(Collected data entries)
(** * OpenAI / Azure chat completion connector

    A shallow embedding of
    [semantic_kernel/connectors/ai/open_ai/services/open_ai_chat_completion_base.py]
    and [azure_chat_completion.py].

    Python values are modelled as the code uses them: [int] as [Z], [float] as
    the kernel's binary64 floats, [str] as [string], [Optional] as [option],
    dictionaries as [gmap], lists as [list].  The remote call
    [openai.ChatCompletion.acreate] is a parameter of the development; every
    statement holds for every behaviour of it.  Raised exceptions are values
    of [Exception]; the calls that reach the transport and the usage details
    handed to the metrics hook are recorded in a [World]. *)

From Stdlib Require Import ZArith Floats.
From stdpp Require Import base option list strings gmap pretty.

Set Warnings "-register-all".
Open Scope Z_scope.

(** ** Exceptions *)

(** Modelled from the spec: [AIException.ErrorCodes] is declared in
    [ai_exception.py], outside these sources; these are the two codes the
    source names (the taxonomy of section 7). *)
Inductive ErrorCodes : Type :=
| InvalidRequest
| ServiceError.

(** The exceptions the code can end with.  [AIException] carries its error
    code, its message and the optional inner exception;  [TransportError]
    stands for the exception types of the [openai] package and of the network
    layer below it. *)
Inductive Exception : Type :=
| ValueError (msg : string)
| TypeError (msg : string)
| AttributeError (msg : string)
| IndexError (msg : string)
| KeyError (key : string)
| AIException (code : ErrorCodes) (msg : string) (inner : option Exception)
| TransportError (kind : string) (msg : string).

Inductive Result (A : Type) : Type :=
| Ok (a : A)
| Raise (ex : Exception).
Arguments Ok {A} a.
Arguments Raise {A} ex.

(** ** Data model *)

(** [ChatRequestSettings] and [CompleteRequestSettings]: the fields the source
    reads.  The two collections may be [None]. *)
Record ChatRequestSettings : Type := {
  temperature : float;
  top_p : float;
  presence_penalty : float;
  frequency_penalty : float;
  max_tokens : Z;
  number_of_responses : Z;
  token_selection_biases : option (gmap Z Z);
  stop_sequences : option (list string)
}.

Module Complete.
Record CompleteRequestSettings : Type := {
  temperature : float;
  top_p : float;
  presence_penalty : float;
  frequency_penalty : float;
  max_tokens : Z;
  number_of_responses : Z;
  token_selection_biases : option (gmap Z Z);
  stop_sequences : option (list string)
}.
End Complete.
Abbreviation CompleteRequestSettings := Complete.CompleteRequestSettings.

(** The fields of [OpenAIChatCompletionBase]. *)
Record OpenAIChatCompletionBase : Type := {
  model_id : string;
  api_key : string;
  api_type : string;
  org_id : option string;
  api_version : option string;
  endpoint : option string
}.

(** One entry of [formatted_messages]: [{"role": role, "content": message}]. *)
Record FormattedMessage : Type := {
  role : string;
  content : string
}.

(** The keyword arguments of [openai.ChatCompletion.acreate]. *)
Record Payload : Type := {
  model_args : gmap string string;
  p_api_key : string;
  p_api_type : string;
  p_api_base : option string;
  p_api_version : option string;
  p_organization : option string;
  p_messages : list FormattedMessage;
  p_temperature : float;
  p_top_p : float;
  p_n : Z;
  p_stream : bool;
  p_stop : option (list string);
  p_max_tokens : Z;
  p_presence_penalty : float;
  p_frequency_penalty : float;
  p_logit_bias : gmap Z Z
}.

(** The provider's usage accounting, [response.usage]. *)
Record Usage : Type := {
  prompt_tokens : Z;
  completion_tokens : Z;
  total_tokens : Z
}.

(** A candidate of a full response: [choice.message.content]. *)
Record Choice : Type := {
  message_content : string
}.

(** A candidate of a streamed chunk: [choice.delta] with its optional [role]
    and [content] keys, and [choice.index]. *)
Record Delta : Type := {
  delta_role : option string;
  delta_content : option string
}.

Record StreamChoice : Type := {
  delta : Delta;
  index : Z
}.

Record Chunk : Type := {
  chunk_choices : list StreamChoice
}.

(** What [acreate] hands back: a full response with its [choices], or (with
    [stream=True]) an asynchronous iterator that delivers [chunks] and then
    either ends or raises [failure]. *)
Inductive Body : Type :=
| Completion (choices : list Choice)
| ChunkStream (chunks : list Chunk) (failure : option Exception).

Record Response : Type := {
  usage : option Usage;
  body : Body
}.

Inductive Reply : Type :=
| Returns (response : Response)
| Raises (ex : Exception).

(** [Union[str, List[str]]]: the result of the completion operations and the
    element type of the streams. *)
Inductive Completions : Type :=
| Text (s : string)
| Texts (l : list string).

(** ** Effects *)

Record World : Type := {
  transport_calls : list Payload;
  captured_usage : list Usage
}.

Definition rbind {A B} (r : Result A) (k : A -> Result B) : Result B :=
  match r with
  | Ok a => k a
  | Raise ex => Raise ex
  end.

Notation "'let?' x := r 'in' k" := (rbind r (fun x => k))
  (at level 10, x pattern, r at level 100, k at level 200).

Definition M (A : Type) : Type := World -> Result A * World.

Definition ret {A} (a : A) : M A := fun w => (Ok a, w).

Definition raise {A} (ex : Exception) : M A := fun w => (Raise ex, w).

Definition bind {A B} (c : M A) (k : A -> M B) : M B :=
  fun w =>
    match c w with
    | (Ok a, w') => k a w'
    | (Raise ex, w') => (Raise ex, w')
    end.

Definition try_except {A} (c : M A) (handler : Exception -> M A) : M A :=
  fun w =>
    match c w with
    | (Ok a, w') => (Ok a, w')
    | (Raise ex, w') => handler ex w'
    end.

Definition lift {A} (r : Result A) : M A := fun w => (r, w).

Notation "'do' x <- c ; k" := (bind c (fun x => k))
  (at level 10, x pattern, c at level 100, k at level 200).

(** [self.capture_usage_details] applied to the fields of [response.usage]:
    the metrics collaborator. *)
Definition capture_usage_details (u : Usage) : M unit :=
  fun w =>
    (Ok tt, {| transport_calls := transport_calls w;
               captured_usage := captured_usage w ++ [u] |}).

(** ** Python list operations *)

(** [[x] * n]. *)
Definition py_replicate {A} (x : A) (n : Z) : list A := replicate (Z.to_nat n) x.

(** [l[i] = v] on a list: negative positions count from the end, a position
    outside [-len(l) .. len(l) - 1] raises [IndexError]. *)
Definition py_setitem {A} (l : list A) (i : Z) (v : A) : Result (list A) :=
  let len := Z.of_nat (length l) in
  if bool_decide (0 <= i < len) then Ok (<[Z.to_nat i := v]> l)
  else if bool_decide (- len <= i < 0) then Ok (<[Z.to_nat (len + i) := v]> l)
  else Raise (IndexError "list assignment index out of range").

(** [l[0]]. *)
Definition py_first {A} (l : list A) : Result A :=
  match l with
  | x :: _ => Ok x
  | [] => Raise (IndexError "list index out of range")
  end.

(** ** The chat request *)

Section Service.

(** [openai.ChatCompletion.acreate]. *)
Variable acreate : Payload -> Reply.

Definition openai_ChatCompletion_acreate (p : Payload) : M Response :=
  fun w =>
    let w' := {| transport_calls := transport_calls w ++ [p];
                 captured_usage := captured_usage w |} in
    match acreate p with
    | Returns r => (Ok r, w')
    | Raises ex => (Raise ex, w')
    end.

Definition build_model_args (self : OpenAIChatCompletionBase) : gmap string string :=
  if bool_decide (api_type self ∈ ["azure"; "azure_ad"])
  then <["engine" := model_id self]> ∅
  else <["model" := model_id self]> ∅.

Definition format_messages (messages : list (string * string)) : list FormattedMessage :=
  (fun m => {| role := m.1; content := m.2 |}) <$> messages.

Definition build_payload (self : OpenAIChatCompletionBase)
    (messages : list (string * string)) (rs : ChatRequestSettings)
    (stream : bool) : Payload :=
  {| model_args := build_model_args self;
     p_api_key := api_key self;
     p_api_type := api_type self;
     p_api_base := endpoint self;
     p_api_version := api_version self;
     p_organization := org_id self;
     p_messages := format_messages messages;
     p_temperature := temperature rs;
     p_top_p := top_p rs;
     p_n := number_of_responses rs;
     p_stream := stream;
     p_stop :=
       match stop_sequences rs with
       | Some l => if bool_decide (0 < length l)%nat then Some l else None
       | None => None
       end;
     p_max_tokens := max_tokens rs;
     p_presence_penalty := presence_penalty rs;
     p_frequency_penalty := frequency_penalty rs;
     p_logit_bias :=
       match token_selection_biases rs with
       | Some b => if bool_decide (0 < size b)%nat then b else ∅
       | None => ∅
       end |}.

(** ["usage" in response], with [response.usage] when the key is there.  A
    full response is a mapping and has the key or not; the asynchronous
    generator of a streamed reply supports no membership test, and the test
    raises [TypeError]. *)
Definition usage_in (response : Response) : Result (option Usage) :=
  match body response with
  | Completion _ => Ok (usage response)
  | ChunkStream _ _ =>
    Raise (TypeError "argument of type 'async_generator' is not iterable")
  end.

Definition _send_chat_request (self : OpenAIChatCompletionBase)
    (messages : list (string * string))
    (request_settings : option ChatRequestSettings)
    (stream : bool) : M Response :=
  match request_settings with
  | None => raise (ValueError "The request settings cannot be `None`")
  | Some rs =>
    if bool_decide (max_tokens rs < 1) then
      raise (AIException InvalidRequest
               ("The max tokens must be greater than 0, but was "
                  +:+ pretty (max_tokens rs)) None)
    else if bool_decide (length messages <= 0)%nat then
      raise (AIException InvalidRequest
               "To complete a chat you need at least one message" None)
    else
      match last messages with
      | None => raise (IndexError "list index out of range")
      | Some m =>
        if bool_decide (m.1 ≠ "user") then
          raise (AIException InvalidRequest
                   "The last message must be from the user" None)
        else
          do response <-
            try_except
              (openai_ChatCompletion_acreate (build_payload self messages rs stream))
              (fun ex =>
                 raise (AIException ServiceError
                          "OpenAI service failed to complete the chat" (Some ex)));
          do in_response <- lift (usage_in response);
          do _ <-
            match in_response with
            | Some u => capture_usage_details u
            | None => ret tt
            end;
          ret response
      end
  end.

What to produce:
The output should be exactly the lines above from the line containing "(** One entry" to the line containing "p_presence_penalty : float;", inclusive, with no other lines.

Answer for this exercise:
(** One entry of [formatted_messages]: [{"role": role, "content": message}]. *)
Record FormattedMessage : Type := {
  role : string;
  content : string
}.

(** The keyword arguments of [openai.ChatCompletion.acreate]. *)
Record Payload : Type := {
  model_args : gmap string string;
  p_api_key : string;
  p_api_type : string;
  p_api_base : option string;
  p_api_version : option string;
  p_organization : option string;
  p_messages : list FormattedMessage;
  p_temperature : float;
  p_top_p : float;
  p_n : Z;
  p_stream : bool;
  p_stop : option (list string);
  p_max_tokens : Z;
  p_presence_penalty : float;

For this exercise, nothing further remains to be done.